EXCERPTED RECORDS -
Lemma CreateEvent_spec req a s :
  wp (CreateEvent req) (fun r _ s' => is_redis s' = is_redis s /\
    match r with
    | Ok name => exists ev, name = uuid_string ev /\
        db_step (LCreate ev (Z.to_nat (ce_SeatCount req))) (is_db s) (is_db s') /\
        tb_events (is_db s') !! ev =
          Some {| ev_name := trim_space (ce_Name req); ev_created_at := amb_txnow a |}
    | Err e => at_most (fun l => exists ev n, l = LCreate ev n) (is_db s) (is_db s')
    end) a s.
Proof.
  assert (Hsame : forall d : inv_db, at_most (fun l => exists ev n, l = LCreate ev n) d d) by (by left).
  unfold CreateEvent. wp_steps. destruct (validateCreateEvent req) as [u|e] eqn:Hv; [|eauto].
  wp_steps; eauto. unfold insert_event in Heqr. case_bool_decide as Hfresh; [done|].
  injection Heqr as <-. eapply wp_mono; [apply insert_seats_spec|].
  cbn. intros [tx'|e] a' s' [-> Hr]; [|eauto].
  destruct (Hr tx' eq_refl) as (news & He & Ho & Hs & Hnd & Hnew & Hlab). cbn in *.
  assert (Hlen : length news = Z.to_nat (ce_SeatCount req)).
  { apply (f_equal length) in Hlab. rewrite !length_map, length_seqZ in Hlab. lia. }
  unfold validateCreateEvent in Hv. repeat (case_match; [done|]). reflect_bools.
  assert (Hstep : db_step (LCreate (amb_uuid (drop_fate a) (amb_next (drop_fate a)))
                    (Z.to_nat (ce_SeatCount req))) (is_db s) tx').
  { eapply step_create; eauto; [by apply eq_None_not_Some|unfold maxSeatsPerEvent in *; lia]. }
  wp_steps; cbn; split; try done; try (by left); [|right; eauto].
  eexists. split_and!; [done..|]. rewrite He, lookup_insert_eq. by autorewrite with prog.
Qed.

(** *** Handlers *)

Lemma wp_redis_write cmd a s :
  wp (redis_write cmd) (fun r _ s' => r = Ok tt /\ is_db s' = is_db s) a s.
Proof. unfold redis_write. wp_steps; done. Qed.

Lemma wp_for_each {A} (f : A -> prog (inv_state R) unit) l a s :
  (forall x a s, wp (f x) (fun r _ s' => r = Ok tt /\ is_db s' = is_db s) a s) ->
  wp (for_each f l) (fun r _ s' => r = Ok tt /\ is_db s' = is_db s) a s.
Proof.
  intros Hf. revert a s. induction l as [|x l IH]; intros a s; cbn [for_each]; [done|].
  apply wp_bind. eapply wp_mono; [apply Hf|]. cbn. intros r a' s' [-> Hs].
  eapply wp_mono; [apply IH|]. cbn. by intros ? ? ? [-> ->].
Qed.

Lemma validateSeatRequest_nonempty ev ids o :
  validateSeatRequest ev ids o = Ok tt -> ids <> [].
Proof. unfold validateSeatRequest. repeat case_match; intros; try done. by intros ->. Qed.

(** [ReserveSeats]: on success the named seats were free and are now held by the
    order; on an error nothing happened, unless the answer to the commit was lost. *)
Lemma ReserveSeats_spec req a s :
  wp (ReserveSeats req) (fun r _ s' =>
    match r with
    | Ok seats => exists rows, reserved req (is_db s) (is_db s') rows /\
        map seat_Id seats = map uuid_string rows.*1 /\
        Forall (fun x => seat_Status x = SEAT_STATUS_HELD /\ seat_EventId x = sr_EventId req) seats
    | Err e => is_db s' = is_db s \/
        (e = EWrap "could not commit transaction" EConn /\
         exists rows, reserved req (is_db s) (is_db s') rows)
    end) a s.
Proof.
  unfold ReserveSeats. wp_steps. destruct (validateSeatRequest _ _ _) as [[]|e] eqn:Hv; [|by left].
  apply wp_bind. eapply wp_mono; [apply reserve_tx_spec; by eapply validateSeatRequest_nonempty|].
  cbn. intros [rows|e] a' s' [_ Hr]; [|done].
  apply wp_bind. unfold inc_reserved. wp_steps.
  eapply wp_mono; [apply wp_for_each; intros; apply wp_redis_write|].
  cbn. intros r a'' s'' [-> Hs]. wp_steps. exists rows. rewrite Hs. split_and!; [done| |].
  - rewrite map_map. cbn. by rewrite map_map.
  - apply Forall_map, Forall_true. done.
Qed.
(** C14: along any such execution the tables stay well formed (a held seat has a
    holder, a free or sold one has none; labels are unique within an event; no event
    has more than 500 seats; outbox rows have distinct ids and belong to an event)
    and replaying the outbox gives exactly the seat map. *)
Theorem outbox_tells_seat_map tr s s' :
  exec tr s s' -> wf_db (is_db s) -> announced (is_db s) ->
  wf_db (is_db s') /\ announced (is_db s').
Proof.
  intros Hex Hwf Han. split.
  - eapply exec_invariant; eauto using db_step_wf.
  - eapply exec_invariant; eauto using db_step_announced.
Qed.

(** Every handler run and every sweep is a sequence of the atomic actions,
    starting with its transaction, and it reports success exactly when that
    transaction did; a sweep that finds nothing does nothing. *)
Lemma calls_are_actions c a s r a' s' :
  run_call c a s = (r, a', s') ->
  (c = CallSweep /\ s' = s) \/
  exists act r1 tr, main_action c act /\ exec ((act, r1) :: tr) s s' /\
    (c <> CallSweep -> is_ok r = is_ok r1).
Proof.
  intros Hrun. revert Hrun. destruct c as [req|req|req|req|]; intros Hrun;
    [right|right|right|right|].
  - exists (ActCreate req), r, []. split_and!; [done| |done]. by eapply exec_one.
  - pose proof (wp_ReserveSeats_exec req a s) as Hw. unfold wp in Hw. cbn in Hrun.
    unfold mbind, prog_bind in Hrun.
    destruct (ReserveSeats req a s) as [[[x|e] a1] s1]; destruct Hw as (r1 & tr & Hex & Hok);
      injection Hrun as <- <- <-; by exists (ActReserve req), r1, tr.
  - pose proof (wp_ConfirmSeats_exec req a s) as Hw. unfold wp in Hw. cbn in Hrun.
    unfold mbind, prog_bind in Hrun.
    destruct (ConfirmSeats req a s) as [[[x|e] a1] s1]; destruct Hw as (r1 & tr & Hex & Hok);
      injection Hrun as <- <- <-; by exists (ActConfirm req), r1, tr.
  - pose proof (wp_ReleaseSeats_exec req a s) as Hw. unfold wp in Hw. cbn in Hrun.
    unfold mbind, prog_bind in Hrun.
    destruct (ReleaseSeats req a s) as [[[x|e] a1] s1]; destruct Hw as (r1 & tr & Hex & Hok);
      injection Hrun as <- <- <-; by exists (ActRelease req), r1, tr.
  - pose proof (wp_sweep_exec a s) as Hw. unfold wp in Hw. cbn in Hrun. rewrite Hrun in Hw.
    destruct Hw as [_ [->|(ids & r1 & tr & Hex)]]; [by left|right].
    exists (ActSweep ids), r1, tr. split_and!; [by exists ids|done|by intros []].
Qed.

PROBLEM STATEMENT - Write out, unaltered, the lines from the opening of the listing through the line that includes "tb_events (is_db s')".

WORKED SOLUTION -
Lemma CreateEvent_spec req a s :
  wp (CreateEvent req) (fun r _ s' => is_redis s' = is_redis s /\
    match r with
    | Ok name => exists ev, name = uuid_string ev /\
        db_step (LCreate ev (Z.to_nat (ce_SeatCount req))) (is_db s) (is_db s') /\
        tb_events (is_db s') !! ev =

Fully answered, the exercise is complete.